Here in the Lower Mainland, there are about five or six sales agencies representing all the growers, most formed in the late 1990s.

The competition is generally friendly between the sales agencies, and indeed there may be times when an agency will reach out to a fellow agency to buy or sell product when supply is short.

“There are not that many major buyers anymore, but there is a lot of sharing in the sense that big buyers will purchase a variety of product from different sales organizations,” Armand explains.

“Most production occurs between April and October here in Canada, so outside of that season there’s a relatively small amount being grown. There is imported product year round, but the quality is far inferior. Some stores may choose to place the lower cost product in a more visible location, but there are chains that are very loyal to local and supportive of BC growers.”

The BC Greenhouse Growers Association (BCGGA) is essentially a lobbying group and an advocate for growers. The BCGGA members represent the majority of greenhouse vegetable production in the province. Armand was a founding member of the association in 1996 and served 10 years as a director, left for 10 years, and has since returned.
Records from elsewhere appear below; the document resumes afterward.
(* ===== verification/Iteration.v ===== *)
(** Iteration navigation (src/vibesys/run/contracts.py): the bounded tree of rounds, candidates
    or work items a policy shows, the validation every tree passes, and the constructor that
    orders its nodes. *)
From S2P Require Import Prelude Floats Metrics.

(** ** Data *)

Inductive IterationKind :=
| KIND_ROUND | KIND_WORKSTREAM | KIND_ATTEMPT | KIND_GENERATION | KIND_CANDIDATE | KIND_BOARD
| KIND_ITEM.
Inductive IterationStatus :=
| IT_PENDING | IT_ACTIVE | IT_COMPLETED | IT_FAILED | IT_CANCELLED.

Record IterationMetric := mk_IterationMetric {
  im_id : pystr;
  im_value : option float;
  im_unit : option pystr;
  im_direction : option Direction
}.

Record IterationSummary := mk_IterationSummary {
  it_id : pystr;
  it_parent_id : option pystr;
  it_kind : IterationKind;
  it_label : pystr;
  it_ordinal : Z;
  it_status : IterationStatus;
  it_child_count : Z;
  it_headline_metrics : list IterationMetric
}.

Record IterationTree := mk_IterationTree { tree_revision : pystr; tree_nodes : list IterationSummary }.

Definition MAX_HEADLINE_METRICS : nat := 4.

(** ** Construction of a metric and of a node: their field constraints and validators *)

Definition construct_metric (m : IterationMetric) : result IterationMetric :=
  raise (ValidationError "value must be finite") when negb (opt_all f_finite (im_value m)) in
  raise (ValidationError "id must not be empty") when negb (str_truthy (im_id m)) in
  Ok m.
(* ===== verification/Evidence.v ===== *)
(** Round evidence (src/vibesys/hypothesis/transitions.py): the trust rule, hypothesis
    resolution, causal baselines, the trusted archive and its Pareto frontier, the final
    candidate, plateau detection and the notices derived from the records. *)
From S2P Require Import Prelude Floats Metrics History State Notices.

(** ** Trust and resolution *)

Definition trusted_perf_provenance (provenance : option PerfProvenance) : bool :=
  bool_decide (provenance = Some framework).

Record ResolutionEvidence := mk_ResolutionEvidence {
  ev_declared : option HypothesisOutcome;
  ev_passed : bool;
  ev_reviewed : bool;
  ev_comparison : option MetricComparison
}.

Definition resolve_metric_evidence (comparison : MetricComparison) : HypothesisResolution :=
  match comparison with
  | BETTER => R_PROVEN
  | WORSE => R_DISPROVEN
  | WITHIN_NOISE | INCOMPARABLE => R_INCONCLUSIVE
  end.

(** The dictionary of direct resolutions. *)
Definition declared_resolution (o : HypothesisOutcome) : option HypothesisResolution :=
  match o with
  | DISPROVEN => Some R_DISPROVEN
  | IMPLEMENTATION_FAILED => Some R_IMPLEMENTATION_FAILED
  | INCONCLUSIVE => Some R_INCONCLUSIVE
  | BLOCKED => Some R_BLOCKED
  | _ => None
  end.

Definition resolve_hypothesis_outcome (e : ResolutionEvidence) : option HypothesisResolution :=
  if negb (ev_reviewed e) then None
  else if negb (ev_passed e) then Some R_REJECTED
  else
    match ev_declared e with
    | None => None
    | Some CONTINUE => None
    | Some declared =>
        match declared_resolution declared with
        | Some resolution => Some resolution
        | None =>
            match ev_comparison e with
            | None => Some R_UNMEASURED
            | Some comparison => Some (resolve_metric_evidence comparison)
            end
        end
    end.

Definition scalar_candidate_retained (comparison : MetricComparison) : option bool :=
  match comparison with
  | BETTER => Some true
  | WORSE | WITHIN_NOISE => Some false
  | INCOMPARABLE => None
  end.

(** ** Baselines *)

Definition is_some {A} (x : option A) : bool := match x with Some _ => true | None => false end.

Definition record_metric_value (r : RoundRecord) (metric : option pystr) : option float :=
  let fallback :=
    match perf_metric r with
    | Some v =>
        if bool_decide (metric = None) || bool_decide (perf_unit r = metric)
           || bool_decide (r_metrics r = ∅)
        then Some v else None
    | None => None
    end in
  match metric with
  | Some m => match r_metrics r !! m with Some v => Some v | None => fallback end
  | None => fallback
  end.

(** A round that carries an official headline reading the framework took. *)
Definition trusted_reading (r : RoundRecord) : bool :=
  official_evaluation r && is_some (perf_metric r) && trusted_perf_provenance (perf_provenance r).

Definition baseline_candidate (metric : option pystr) (r : RoundRecord) : bool :=
  trusted_reading r
  && (bool_decide (perf_unit r = metric)
      || match metric with Some m => has_key (r_metrics r) m | None => false end).

Definition baseline_candidates (metric : option pystr) (rounds : list RoundRecord)
  : list RoundRecord := List.filter (baseline_candidate metric) rounds.

Definition metric_baseline (parent_round : option Z) (parent_commit metric : option pystr)
  (rounds : list RoundRecord) : option RoundRecord :=
  let comparable := baseline_candidates metric rounds in
  let exact :=
    match parent_commit with
    | Some c => find_last (fun item => bool_decide (commit item = Some c)) comparable
    | None => None
    end in
  match comparable with
  | [] => None
  | _ =>
      match exact with
      | Some item => Some item
      | None =>
          match parent_round with
          | Some n => find_last (fun item => round_number item <=? n) comparable
          | None => match parent_commit with Some _ => None | None => last_opt comparable end
          end
      end
  end.

Definition measurement_delta_reason (h : Hypothesis_) : option PerfDeltaReason :=
  match measurement h with
  | Some m => hm_delta_reason m
  | None =>
      if existsb (fun r => official_evaluation r && is_some (perf_metric r)
                           && negb (trusted_perf_provenance (perf_provenance r))) (h_rounds h)
      then Some NOT_FRAMEWORK_MEASURED else None
  end.

Definition round_comparison (r : RoundRecord) : option MetricComparison :=
  if trusted_reading r then perf_comparison r else None.

(** ** Summaries of one record *)

Definition declared_outcome_of (value : option pystr) : result (option HypothesisOutcome) :=
  match value with
  | None => Ok None
  | Some v =>
      match outcome_of v with
      | Some o => Ok (Some o)
      | None => Err (ValueError "{value!r} is not a valid HypothesisOutcome" [AStr v])
      end
  end.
The organization is made up of a handful of local growers.

“Through the association we host open houses for the public, including Ag in the Classroom programs to get students into the greenhouses,” describes Armand. “The duty of the association is to come up with marketing strategies, but as growers it’s our job to educate the public.”
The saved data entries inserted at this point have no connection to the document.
Lemma presettled_alike s s' :
  presettled s -> metrics s' = metrics s -> Forall2 alike (hypotheses s) (hypotheses s') ->
  presettled s' /\ rounds s' = rounds s.
Proof.
  intros Hpre Hmet Ha.
  assert (Hr : rounds s' = rounds s).
  { unfold rounds, all_rounds. f_equal. by apply alike_flat. }
  assert (Hinv : forall h', h' ∈ hypotheses s' -> exists h, h ∈ hypotheses s /\ alike h h').
  { intros h' [i Hi]%list_elem_of_lookup_1. destruct (Forall2_lookup_r _ _ _ _ _ Ha Hi) as (h & Hl & Hh).
    exists h. split; [by eapply list_elem_of_lookup_2|done]. }
  split; [|done]. split.
  - intros h' (h & Hh & Hal)%Hinv. rewrite (alike_rounds h h' Hal). by apply (pre_normal s).
  - unfold measurable_state. rewrite Hr. apply (pre_measurable s Hpre).
  - rewrite Hr, Hmet. intros h' (h & Hh & Hid & He)%Hinv.
    unfold summarized. rewrite Hid. pose proof (pre_summaries s Hpre h Hh) as Hs.
    apply (f_equal evidence_of) in Hs. unfold summarized in Hs. rewrite evidence_of_with in Hs.
    rewrite Hs, <- He. apply with_evidence_of.
Qed.

Lemma advance_inv s s' ids :
  advance_experiment_revision s ids = Ok s' -> s' = advanced s ids.
Proof.
  unfold advance_experiment_revision, set_experiment_revision.
  rewrite bind_Ok. intros (s1 & (_ & (_ & ->)%check_state_Ok)%guard_Ok & H).
  apply bind_Ok in H as (hs & H & [= <-]). unfold advanced. simpl in *. f_equal.
  apply mapM_result_Forall in H. induction H as [|h h' l l' Hh _ IH]; [done|]. simpl. f_equal; [|done].
  unfold touch. destruct (bool_decide _); [|congruence].
  unfold set_last_experiment_revision in Hh. by apply guard_Ok in Hh as [_ [_ ->]%check_hypothesis_Ok].
Qed.
(* ===== verification/Records.v ===== *)
(** Attempts and round records (src/vibesys/hypothesis/{attempts,record}.py): the facts of the
    final implementer attempt, and the one place that turns them into a round record with its
    causal comparison and its retention. *)
From S2P Require Import Prelude Floats Metrics Plan History State Evidence Transitions.

(** ** Attempt facts *)

Inductive JudgeSkipReason := NOT_REACHED | UNPARSEABLE_IMPLEMENTATION | SPARSE_REVIEW_POLICY.
Inductive ReviewVerdict := rv_pass | rv_fail.
Inductive JudgeOutcome :=
| JudgeReviewed (verdict : ReviewVerdict)
| JudgeSkipped (reason : JudgeSkipReason).

Definition attempt_was_reviewed (o : JudgeOutcome) : bool :=
  match o with JudgeReviewed _ => true | JudgeSkipped _ => false end.

Definition recorded_judge_verdict (o : JudgeOutcome) : JudgeVerdict :=
  match o with
  | JudgeReviewed rv_pass => v_pass
  | JudgeReviewed rv_fail => v_fail
  | JudgeSkipped _ => v_deferred
  end.

(** The fields of a reply the attempt policies read. *)
Record CandidateReply := mk_CandidateReply {
  rp_candidate_disposition : CandidateDisposition;
  rp_candidate_metrics : gmap pystr float;
  rp_candidate_evaluation_artifact : option pystr;
  rp_candidate_operating_point : pystr;
  rp_candidate_retention_reason : pystr
}.

Record ImplementerReply := mk_ImplementerReply {
  ir_candidate : CandidateReply;
  ir_hypothesis_outcome : HypothesisOutcome;
  ir_next_step : pystr;
  ir_perf_metric : option float;
  ir_perf_unit : option pystr;
  ir_metrics : gmap pystr float;
  ir_evaluation_artifact : option pystr;
  ir_validation_recipe_artifact : option pystr
}.

Record SingleAgentReply := mk_SingleAgentReply {
  sr_candidate : CandidateReply;
  sr_perf_metric : option float;
  sr_perf_unit : option pystr;
  sr_profile_analysis : pystr;
  sr_bottlenecks : pystr;
  sr_suggestions : pystr
}.

Record AttemptState := mk_AttemptState {
  at_agent_run_state : HypothesisState;
  at_feedback : option pystr;
  at_implementation : option ImplementerReply;
  at_single_agent_response : option SingleAgentReply;
  at_judge : JudgeOutcome;
  at_passed : bool;
  at_review_started : bool;
  at_revalidation_required : bool;
  at_official_reason : option pystr;
  at_framework_benchmark : FrameworkBenchmarkOutcome;
  at_framework_perf_metric : option float;
  at_retry : Z
}.

Record PerformanceProjection := mk_PerformanceProjection {
  pp_metric : option float;
  pp_unit : option pystr;
  pp_provenance : option PerfProvenance;
  pp_profile_skipped : bool;
  pp_accepted_metrics : gmap pystr float;
  pp_accepted_evaluation_artifact : option pystr;
  pp_next_single_response : option SingleAgentReply
}.

(** ** Record inputs *)

Record AgentAttribution := mk_AgentAttribution {
  aa_backend : pystr;
  aa_provider : option pystr;
  aa_model : option pystr
}.

Record RecordInput := mk_RecordInput {
  in_state : HypothesisState;
  in_records : list RoundRecord;
  in_round_number : Z;
  in_hypothesis : Hypothesis_;
  in_plan : OrchestratorPlan;
  in_attempt : AttemptState;
  in_projection : PerformanceProjection;
  in_reviewed : bool;
  in_framework_benchmark_configured : bool;
  in_accuracy_configured : bool;
  in_candidate_commit : option pystr;
  in_implementer : option AgentAttribution
}.

Record CandidateEvidence := mk_CandidateEvidence {
  ce_disposition : pystr;
  ce_metrics : gmap pystr float;
  ce_artifact : option pystr;
  ce_operating_point : pystr;
  ce_retention_reason : pystr
}.

Record MeasurementEvidence := mk_MeasurementEvidence {
  me_accepted_metrics : gmap pystr float;
  me_metric_name : option pystr;
  me_metric_direction : option Direction;
  me_official_metric : option float;
  me_parent_record : option RoundRecord;
  me_baseline_metric : option float;
  me_comparison : option MetricComparison;
  me_delta_pct : option float;
  me_trusted : bool
}.

(** ** Building the record *)

Definition reply_candidate (a : AttemptState) : option CandidateReply :=
  match at_implementation a with
  | Some i => Some (ir_candidate i)
  | None => option_map sr_candidate (at_single_agent_response a)
  end.

(** [_candidate]. *)
Definition candidate_of (d : RecordInput) : CandidateEvidence :=
  let result :=
    match reply_candidate (in_attempt d) with
    | None => mk_CandidateEvidence (disposition_value UNASSESSED) ∅ None [] []
    | Some reply =>
        mk_CandidateEvidence (disposition_value (rp_candidate_disposition reply))
          (rp_candidate_metrics reply) (rp_candidate_evaluation_artifact reply)
          (rp_candidate_operating_point reply) (rp_candidate_retention_reason reply)
    end in
  let h := in_hypothesis d in
  if pystr_eqb (ce_disposition result) (disposition_value UNASSESSED)
     && gate_revalidation_pending h
     && pystr_eqb (gate_approved_candidate_disposition h) (disposition_value PARETO_FRONTIER)
  then mk_CandidateEvidence (gate_approved_candidate_disposition h)
         (gate_approved_candidate_metrics h) (gate_approved_candidate_evaluation_artifact h)
         (gate_approved_candidate_operating_point h) (gate_approved_candidate_retention_reason h)
  else result.

(** [_accepted_metrics]. *)
Definition accepted_metrics (d : RecordInput) : gmap pystr float :=
  let p := in_projection d in
  let metrics := pp_accepted_metrics p in
  match pp_metric p, fb_row (at_framework_benchmark (in_attempt d)), pp_unit p with
  | Some _, Some row, _ => row
  | Some value, None, Some unit => if bool_decide (metrics = ∅) then {[unit := value]} else metrics
  | _, _, _ => metrics
  end.

Definition named_measurement (name : option pystr) (value : option float)
  (d : option Direction) : option Measurement :=
  match name, value with
  | Some n, Some v => Some (mk_Measurement n v d)
  | _, _ => None
  end.

(** [(official - baseline) / abs(baseline) * 100]. *)
Definition delta_percent (official baseline : float) : float :=
  f_mul (f_div (f_sub official baseline) (f_abs baseline)) f_hundred.

(** [baseline not in {None, 0}]: membership of a set compares with [==]. *)
Definition usable_baseline (baseline : option float) : option float :=
  match baseline with
  | Some b => if f_eq b f_zero then None else Some b
  | None => None
  end.

(** [_measurement]. *)
Definition measurement_of (d : RecordInput) (accepted : gmap pystr float) (official : bool)
  : MeasurementEvidence :=
  let p := in_projection d in
  let benchmark := at_framework_benchmark (in_attempt d) in
  let space := metrics (in_state d) in
  let metric_name := str_or (fb_metric_name benchmark) (option_map o_name (primary space)) in
  let metric_name := str_or metric_name (pp_unit p) in
  let dir :=
    match fb_metric_direction benchmark with
    | Some x => Some x
    | None => option_map o_direction (primary space)
    end in
  let official_metric :=
    match metric_name with Some n => accepted !! n | None => pp_metric p end in
  let official_metric :=
    match official_metric with
    | None => if bool_decide (accepted = ∅) then pp_metric p else None
    | Some v => Some v
    end in
  let parent :=
    metric_baseline (parent_round (in_hypothesis d)) (parent_commit (in_hypothesis d)) metric_name
      (in_records d) in
  let baseline :=
    match parent with Some b => record_metric_value b metric_name | None => None end in
  let trusted := trusted_perf_provenance (pp_provenance p) in
  let reading := named_measurement metric_name official_metric dir in
  let comparison :=
    if official && is_some official_metric && trusted
    then Some (compare space reading (named_measurement metric_name baseline dir))
    else None in
  let delta :=
    match official_metric, usable_baseline baseline with
    | Some o, Some b => if trusted then Some (delta_percent o b) else None
    | _, _ => None
    end in
  mk_MeasurementEvidence accepted metric_name dir official_metric parent baseline comparison delta
    trusted.

(** [CandidateDisposition(value)]. *)
Definition parse_disposition (value : pystr) : result CandidateDisposition :=
  match disposition_of value with
  | Some x => Ok x
  | None => Err (ValueError "{value!r} is not a valid CandidateDisposition" [AStr value])
  end.

(** The prior trusted readings of the metric, as [_candidate_retained] collects them. *)
Definition prior_readings (records : list RoundRecord) (m : MeasurementEvidence)
  : list Measurement :=
  match me_metric_name m with
  | None => []
  | Some name =>
      flat_map (fun r =>
          if official_evaluation r && trusted_perf_provenance (perf_provenance r) then
            match record_metric_value r (Some name) with
            | Some v => [mk_Measurement name v (me_metric_direction m)]
            | None => []
            end
          else []) records
  end.

(** [_candidate_retained]. *)
Definition retained_of (d : RecordInput) (c : CandidateEvidence) (m : MeasurementEvidence)
  (official reviewed : bool) : result (option bool) :=
  let space := metrics (in_state d) in
  let unmeasured :=
    let* disposition := parse_disposition (ce_disposition c) in
    Ok (unmeasured_candidate_retained disposition) in
  if negb reviewed then unmeasured
  else if negb (at_passed (in_attempt d)) then Ok (Some false)
  else if official && me_trusted m && negb (bool_decide (length (objectives space) = 0%nat))
          && negb (bool_decide (me_accepted_metrics m = ∅))
  then
    match pareto_archive_dominators (me_accepted_metrics m) (in_records d) space with
    | [] => Ok (Some true)
    | _ => Ok (Some false)
    end
  else if official && me_trusted m
  then
    Ok (scalar_candidate_retained
          (compare_to_best space
             (named_measurement (me_metric_name m) (me_official_metric m) (me_metric_direction m))
             (prior_readings (in_records d) m)))
  else unmeasured.

Definition is_official (d : RecordInput) : bool :=
  at_passed (in_attempt d) && is_some (at_official_reason (in_attempt d))
  && match in_implementer d with
     | Some i => negb (pystr_eqb (aa_backend i) (py "stub"))
     | None => false
     end
  && (in_accuracy_configured d || in_framework_benchmark_configured d).

Definition declared_of_attempt (a : AttemptState) : option HypothesisOutcome :=
  match at_implementation a with
  | Some i => Some (ir_hypothesis_outcome i)
  | None => match at_single_agent_response a with Some _ => Some NOMINATED | None => None end
  end.

(** [s or None] of a string. *)
Definition text_or_none (s : pystr) : option pystr := if str_truthy s then Some s else None.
Abbotsford pepper grower and greenhouse owner, Armand Vander Meulen
Abbotsford pepper grower and greenhouse owner, Armand Vander Meulen

The Vander Meulen’s own website,, informs about the health benefits of greenhouse peppers and teaches about the lower environmental footprint of growing under glass.

Most people would agree that locally grown produce is far superior to imports and that we should support our growers when their products are in season.

“At any given moment you can pick one of our vegetables or fruit off our plants and you’re guaranteed of its high quality,” assures Armand. “The nutritional value is superior, but the risk of there being any type of foreign pesticide is significantly reduced—if not zero. We don’t advertise ‘pesticide free’, because we have to do whatever is needed to maintain the quality of the fruit. Greenhouse growing is by definition a protected culture, allowing us to use biological controls and a very minimal amount of protective sprays—unlike fields, where it’s impossible to grow without sprays of some kind.”

Armand further explains, “Even though local vegetables and fruit might cost a little more, the amount of usable food is more than if you bought imported product which can decay rapidly. And if you compare the taste of a Mexican bell pepper and one of our bell peppers, ours tastes far better. You may pay another 20 cents per kilo for it, but you’re getting something that tastes better.”

Karin and I are reluctant to leave the comfort of the greenhouse for the meager warmth offered by the feeble February sun. As we walk to our cars, Karin stops to take photos of fragrant mounds of sawdust; forestry waste that will burn to provide 50 per cent of the heat to the greenhouses—another cost-effective, green initiative.

A few last shots of the greenhouse glass glinting in the setting sun completes our tour, and leaves us looking forward to a rainbow of BC-grown peppers later this year.